SUPPLIED ENTRIES –
Lemma packetb_packet id buffer sz ss : packetb id buffer sz ss = true -> packet id buffer sz (object_bytes buffer sz ss) ss.
Proof.
  intros [Hp Hf]%andb_prop. apply bool_decide_eq_true in Hp as [p Hp], Hf. split; [|done]. unfold object_bytes. by rewrite Hp.
Qed.

Lemma op_okb_ok id o ss : op_okb id o ss = true -> op_ok id o ss.
Proof.
  destruct o; cbn [op_okb op_ok]; [intros [H Hp]%andb_prop..|done]; (split; [|by apply packetb_packet]).
  - intros ->. done.
  - intros ->. cbn in H. lia.
Qed.

Lemma run_ops_sends id os : forall ss es ss', run_ops id os ss = Some (es, ss') -> sends id ss es ss'.
Proof.
  induction os as [|o os IH]; intros ss es ss' H; cbn [run_ops] in H; [injection H as <- <-; apply sends_stop|].
  unfold cassert in H. destruct (negb _ && _) eqn:Ec; [|done]. cbn [mbind option_bind] in H. apply andb_prop in Ec as [Et Eo].
  apply bind_Some in H as (ss1 & E1 & H). apply bind_Some in H as ([es1 ss2] & E2 & [= <- <-]).
  apply (sends_next id o ss ss1); [|by apply op_okb_ok|done|by apply IH]. intros E. unfold is_type in Et. by rewrite E in Et.
Qed.

Lemma send_list_again s wb low b ss : s_protocol s = PROTOCOL_TCP -> w_bytes soi_buffer wb ss = Some b ->
  k_write K (ss_sys ss) (s_fd s) b = IoAgain ->
  send_list K soi_buffer s (wb :: low) ss = Some (false, wb :: low, 0, call (sys_write (s_fd s) []) ss).
Proof. intros Hp Hb Hk. unfold send_list. rewrite Hp. cbn [Z.eqb PROTOCOL_TCP send_list_tcp]. by rewrite Hb; cbn [mbind option_bind]; rewrite Hk. Qed.
Lemma put_byte cap pos bufsz buffer c : room cap pos bufsz -> zlen buffer = cap ->
  exists bufsz' buffer', (if 0 <? bufsz then buffer ← buffer.[pos := c]; Some (bufsz - 1, buffer) else Some (bufsz, buffer)) =
    Some (bufsz', buffer') /\ room cap (pos + 1) bufsz' /\ same_until pos buffer buffer' /\
    (pos < cap -> buffer'.[pos] = Some c).
Proof.
  intros (Hp & H1 & H2) Hcap. destruct (Z.ltb_spec 0 bufsz) as [Hb|Hb].
  - destruct (buffer.[pos := c]) as [b1|] eqn:E; [|rewrite aset_Some in E by lia; done].
    apply aset_same_until in E as [Hs Hx]. exists (bufsz - 1), b1. cbn [mbind option_bind]. split; [done|].
    split; [|done]. unfold room. lia.
  - exists bufsz, buffer. split; [done|]. split; [unfold room; lia|]. split; [done|]. lia.
Qed.

Lemma unpack_bits_spec cap n : forall i header src s rest pos bufsz buffer,
  rest_at src s rest -> room cap pos bufsz -> zlen buffer = cap ->
  match take_bits n i header rest with
  | None => unpack_bits n i header src s (zlen rest) pos bufsz buffer = None
  | Some (out, rest') =>
      exists s' bufsz' buffer', unpack_bits n i header src s (zlen rest) pos bufsz buffer =
        Some (Some (s', zlen rest', pos + Z.of_nat n, bufsz', buffer')) /\ rest_at src s' rest' /\
        length out = n /\ (length rest' <= length rest)%nat /\
        room cap (pos + Z.of_nat n) bufsz' /\ same_until pos buffer buffer' /\
        (pos + Z.of_nat n <= cap -> holds buffer' pos out)
  end.
Proof.
  induction n as [|n IH]; intros i header src s rest pos bufsz buffer Hr Hroom Hcap; cbn [take_bits unpack_bits].
  - exists s, bufsz, buffer. rewrite Z.add_0_r. split_and!; try done. intros _. apply holds_nil.
  - destruct (Z.testbit header i).
    + destruct rest as [|c rest]; cbn [mbind option_bind].
      * rewrite (proj2 (Z.ltb_ge _ _)) by (change (zlen (@nil Z)) with 0; lia). by rewrite (rest_nil _ _ Hr).
      * apply rest_cons in Hr as [Ec Hr]. rewrite (proj2 (Z.ltb_ge _ _)) by apply zlen_nonneg. rewrite Ec. cbn [mbind option_bind].
        destruct (put_byte cap pos bufsz buffer c Hroom Hcap) as (bufsz1 & b1 & -> & Hroom1 & Hs1 & Hx). cbn [mbind option_bind].
        rewrite zlen_cons. replace (1 + zlen rest - 1) with (zlen rest) by lia.
        specialize (IH (i + 1) header src (s + 1) rest (pos + 1) bufsz1 b1 Hr Hroom1 ltac:(rewrite (proj1 Hs1); done)).
        destruct (take_bits n (i + 1) header rest) as [[out rest']|]; cbn [mbind option_bind]; [|done].
        destruct IH as (s' & bufsz2 & b2 & -> & Hr' & Hl & Hlr & Hroom2 & Hs2 & Hh). exists s', bufsz2, b2.
        replace (pos + 1 + Z.of_nat n) with (pos + Z.of_nat (S n)) in * by lia. split_and!; try done.
        -- cbn. by f_equal.
        -- cbn. lia.
        -- eapply same_until_trans; [|exact Hs1|exact Hs2]. lia.
        -- intros Hfit. apply holds_cons; [rewrite (proj2 Hs2) by lia; apply Hx; lia|by apply Hh].
    + destruct (put_byte cap pos bufsz buffer 0 Hroom Hcap) as (bufsz1 & b1 & -> & Hroom1 & Hs1 & Hx). cbn [mbind option_bind].
      specialize (IH (i + 1) header src s rest (pos + 1) bufsz1 b1 Hr Hroom1 ltac:(rewrite (proj1 Hs1); done)).
      destruct (take_bits n (i + 1) header rest) as [[out rest']|]; cbn [mbind option_bind]; [|done].
      destruct IH as (s' & bufsz2 & b2 & -> & Hr' & Hl & Hlr & Hroom2 & Hs2 & Hh). exists s', bufsz2, b2.
      replace (pos + 1 + Z.of_nat n) with (pos + Z.of_nat (S n)) in * by lia. split_and!; try done.
      * cbn. by f_equal.
      * eapply same_until_trans; [|exact Hs1|exact Hs2]. lia.
      * intros Hfit. apply holds_cons; [rewrite (proj2 Hs2) by lia; apply Hx; lia|by apply Hh].
Qed.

PROBLEM DESCRIPTION – Take from the material above the lines running from the one with "match take_bits n i header rest with" through the one with "room cap (pos + Z.of_nat", and repeat them exactly, with nothing else.

YOUR SOLUTION –
  match take_bits n i header rest with
  | None => unpack_bits n i header src s (zlen rest) pos bufsz buffer = None
  | Some (out, rest') =>
      exists s' bufsz' buffer', unpack_bits n i header src s (zlen rest) pos bufsz buffer =
        Some (Some (s', zlen rest', pos + Z.of_nat n, bufsz', buffer')) /\ rest_at src s' rest' /\
        length out = n /\ (length rest' <= length rest)%nat /\
        room cap (pos + Z.of_nat n) bufsz' /\ same_until pos buffer buffer' /\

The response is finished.